Direct real-time PCR-based detection of Neisseria gonorrhoeae 23S rRNA mutations associated with azithromycin resistance.

Author information

1
Queensland Paediatric Infectious Diseases (QPID) Laboratory, Queensland Children's Medical Research Institute, Brisbane, Queensland 4029, Australia UQ Child Health Research Centre, School of Medicine, The University of Queensland, Brisbane, Queensland 4029, Australia elina.trembizki@uq.net.au.
2
Queensland Paediatric Infectious Diseases (QPID) Laboratory, Queensland Children's Medical Research Institute, Brisbane, Queensland 4029, Australia UQ Child Health Research Centre, School of Medicine, The University of Queensland, Brisbane, Queensland 4029, Australia.
3
Kirby Institute, UNSW Australia, Sydney, New South Wales 2052, Australia Sydney Sexual Health Centre, Sydney Hospital, Sydney, New South Wales 2000, Australia.
4
Melbourne Sexual Health Centre, Alfred Health, Carlton, Victoria 3053, Australia Central Clinical School, Monash University, Melbourne, Victoria 3800, Australia.
5
Kirby Institute, UNSW Australia, Sydney, New South Wales 2052, Australia.
6
WHO Collaborating Centre for STD, Microbiology Department, South Eastern Area Laboratory Services, Prince of Wales Hospital, Sydney, New South Wales 2031, Australia.
7
Public Health Microbiology, Public and Environmental Health, Queensland Health Forensic and Scientific Services, Archerfield, Queensland 4107, Australia.
8
South Australian Health and Medical Research Institute, Adelaide, South Australia 5000, Australia.

Abstract

OBJECTIVES:

Surveillance for Neisseria gonorrhoeae azithromycin resistance is of growing importance given increasing use of ceftriaxone and azithromycin dual therapy for gonorrhoea treatment. In this study, we developed two real-time PCR methods for direct detection of two key N. gonorrhoeae 23S rRNA mutations associated with azithromycin resistance.

METHODS:

The real-time PCR assays, 2611-PCR and 2059-PCR, targeted the gonococcal 23S rRNA C2611T and A2059G mutations, respectively. A major design challenge was that gonococcal 23S rRNA sequences have high sequence homology with those of commensal Neisseria species. To limit the potential for cross-reaction, 'non-template' bases were utilized in primer sequences. The performance of the methods was initially assessed using a panel of gonococcal (n = 70) and non-gonococcal (n = 28) Neisseria species. Analytical specificity was further assessed by testing N. gonorrhoeae nucleic acid amplification test (NAAT)-negative clinical samples (n = 90), before being applied to N. gonorrhoeae NAAT-positive clinical samples (n = 306).

RESULTS:

Cross-reactions with commensal Neisseria strains remained evident for both assays; however, cycle threshold (Ct) values were significantly delayed, indicating reduced sensitivity for non-gonococcal species.
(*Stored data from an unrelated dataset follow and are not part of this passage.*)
Lemma sweep_slots fuel r f r' :
  sweep fuel r = Done (f, r') →
  f ≠ -1 ∧ (∃ i, frame_ids_ r !! i = Some f) ∧ slots_within r' r.
Proof.
  revert r. induction fuel as [|fuel IH]; intros r; simpl; [done|].
  destruct (frame_ids_ r !! now_ r) as [g|] eqn:Hg; [|done].
  destruct (pinned_ r !! now_ r) as [p|]; [|done].
  destruct (ref_bits_ r !! now_ r) as [rb|]; [|done].
  destruct (p || (g =? -1)) eqn:Hskip.
  - intros H. apply IH in H as (? & ? & ?). done.
  - destruct rb.
    + intros H. apply IH in H as (? & ? & ?). done.
    + intros [= <- <-]. apply orb_false_iff in Hskip as [_ Hne].
      apply Z.eqb_neq in Hne. split_and!; [done|by eexists|].
      intros i h Hi Hh. simpl in Hi.
      apply list_lookup_insert_Some in Hi as [(_ & ? & _)|(_ & ?)]; [congruence|done].
Qed.

Lemma Victim_slots fuel r v r' :
  Victim fuel r = Done (v, r') →
  slots_within r' r ∧
  (v = None → r' = r) ∧
  (∀ f, v = Some f → f ≠ -1 ∧ ∃ i, frame_ids_ r !! i = Some f).
Proof.
  unfold Victim.
  destruct (size_ r =? 0)%nat; [intros [= <- <-]; by split_and!; [intros ???|..]|].
  destruct (pinned_cnt r =? size_ r)%nat; [intros [= <- <-]; by split_and!; [intros ???|..]|].
  destruct (sweep fuel r) as [[f r'']| |] eqn:E; [|done..].
  intros [= <- <-]. apply sweep_slots in E as (? & ? & ?).
  split_and!; [done|done|]. by intros ? [= <-].
Qed.

Lemma Pin_slots f r i g :
  frame_ids_ (Pin f r) !! i = Some g → g = f ∨ frame_ids_ r !! i = Some g.
Proof.
  unfold Pin. destruct (find_slot f _); simpl; [by right|].
  destruct (find_slot (-1) _); simpl; [|by right].
  intros [(_ & ? & _)|(_ & ?)]%list_lookup_insert_Some; [by left|by right].
Qed.

Lemma Unpin_slots f r i g :
  frame_ids_ (Unpin f r) !! i = Some g → g = f ∨ frame_ids_ r !! i = Some g.
Proof.
  unfold Unpin. destruct (find_slot f _) as [j|]; simpl.
  - destruct (pinned_ r !! j) as [[]|]; simpl; by right.
  - destruct (find_slot (-1) _); simpl; [|by right].
    intros [(_ & ? & _)|(_ & ?)]%list_lookup_insert_Some; [by left|by right].
Qed.

End replacer_slots.

Section frames_in_range.

Implicit Types b : BufferPoolManagerInstance.t.

Lemma page_at_Some pages f pg :
  page_at pages f = Some pg → 0 ≤ f ∧ pages !! Z.to_nat f = Some pg.
Proof. unfold page_at. destruct (Z.ltb_spec f 0); [done|]. by split. Qed.

Lemma page_at_lt pages f pg :
  page_at pages f = Some pg → 0 ≤ f < Z.of_nat (length pages).
Proof.
  intros [? H%lookup_lt_Some]%page_at_Some. lia.
Qed.

Lemma page_at_in_range pages f :
  0 ≤ f < Z.of_nat (length pages) → is_Some (page_at pages f).
Proof.
  intros H. unfold page_at. destruct (Z.ltb_spec f 0); [lia|].
  apply lookup_lt_is_Some. lia.
Qed.

Lemma page_at_insert_eq pages f pg pg' :
  page_at pages f = Some pg →
  page_at (<[Z.to_nat f := pg']> pages) f = Some pg'.
Proof.
  intros [? H%lookup_lt_Some]%page_at_Some. unfold page_at.
  destruct (Z.ltb_spec f 0); [lia|]. by apply list_lookup_insert_eq.
Qed.
(** * DuckDB type strings: the parser of [ibis/backends/duckdb/datatypes.py]

    A shallow embedding of [parse], the parsy grammar that turns a DuckDB
    type string into an ibis data type, and the properties of it that the
    specification states. *)

From Stdlib Require Import List Ascii String ZArith Lia Bool Arith DecimalString.
Import ListNotations.
Local Open Scope list_scope.

#[local] Abbreviation length := Datatypes.length.

(** ** Text

    A Python [str] is modelled as the list of its characters; characters are
    8-bit, and [str.lower] acts on the letters [A]..[Z]. *)

Definition text := list ascii.

Definition T (s : string) : text := list_ascii_of_string s.

Definition code (c : ascii) : N := N_of_ascii c.

Definition between (lo hi : N) (c : ascii) : bool :=
  (N.leb lo (code c) && N.leb (code c) hi)%bool.

Definition is_upper : ascii -> bool := between 65 90.
Definition is_lower : ascii -> bool := between 97 122.
Definition is_digit : ascii -> bool := between 48 57.

(** [str.lower] on one character. *)
Definition lower_char (c : ascii) : ascii :=
  if is_upper c then ascii_of_N (code c + 32) else c.

Definition lower (s : text) : text := map lower_char s.

Fixpoint text_eqb (a b : text) : bool :=
  match a, b with
  | [], [] => true
  | x :: a', y :: b' => (Ascii.eqb x y && text_eqb a' b')%bool
  | _, _ => false
  end.

(** The longest prefix of characters satisfying [f], and what follows it:
    what a greedy character-class repetition of a regular expression
    matches at the current position. *)
Fixpoint span (f : ascii -> bool) (s : text) : text * text :=
  match s with
  | [] => ([], [])
  | c :: s' =>
      if f c then let '(m, r) := span f s' in (c :: m, r) else ([], s)
  end.

(** ** The data model ([ibis.expr.datatypes], imported as [dt]) *)

Module dt.

#[local] Set Warnings "-register-all".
For the N. gonorrhoeae NAAT-negative clinical samples, 7/21 pharyngeal samples provided evidence of cross-reaction (Ct values >40 cycles); however, the remaining urogenital and rectal swab samples were negative. In total, the gonococcal 2611 and 2059 23S rRNA nucleotides were both successfully characterized in 266/306 (87%) of the N. gonorrhoeae NAAT-positive clinical specimens.

CONCLUSIONS:

Real-time PCR detection of gonococcal 23S rRNA mutations directly from clinical samples is feasible and may enhance culture- and non-culture-based N. gonorrhoeae resistance surveillance.

PMID:
26338048
DOI:
10.1093/jac/dkv274
[Indexed for MEDLINE]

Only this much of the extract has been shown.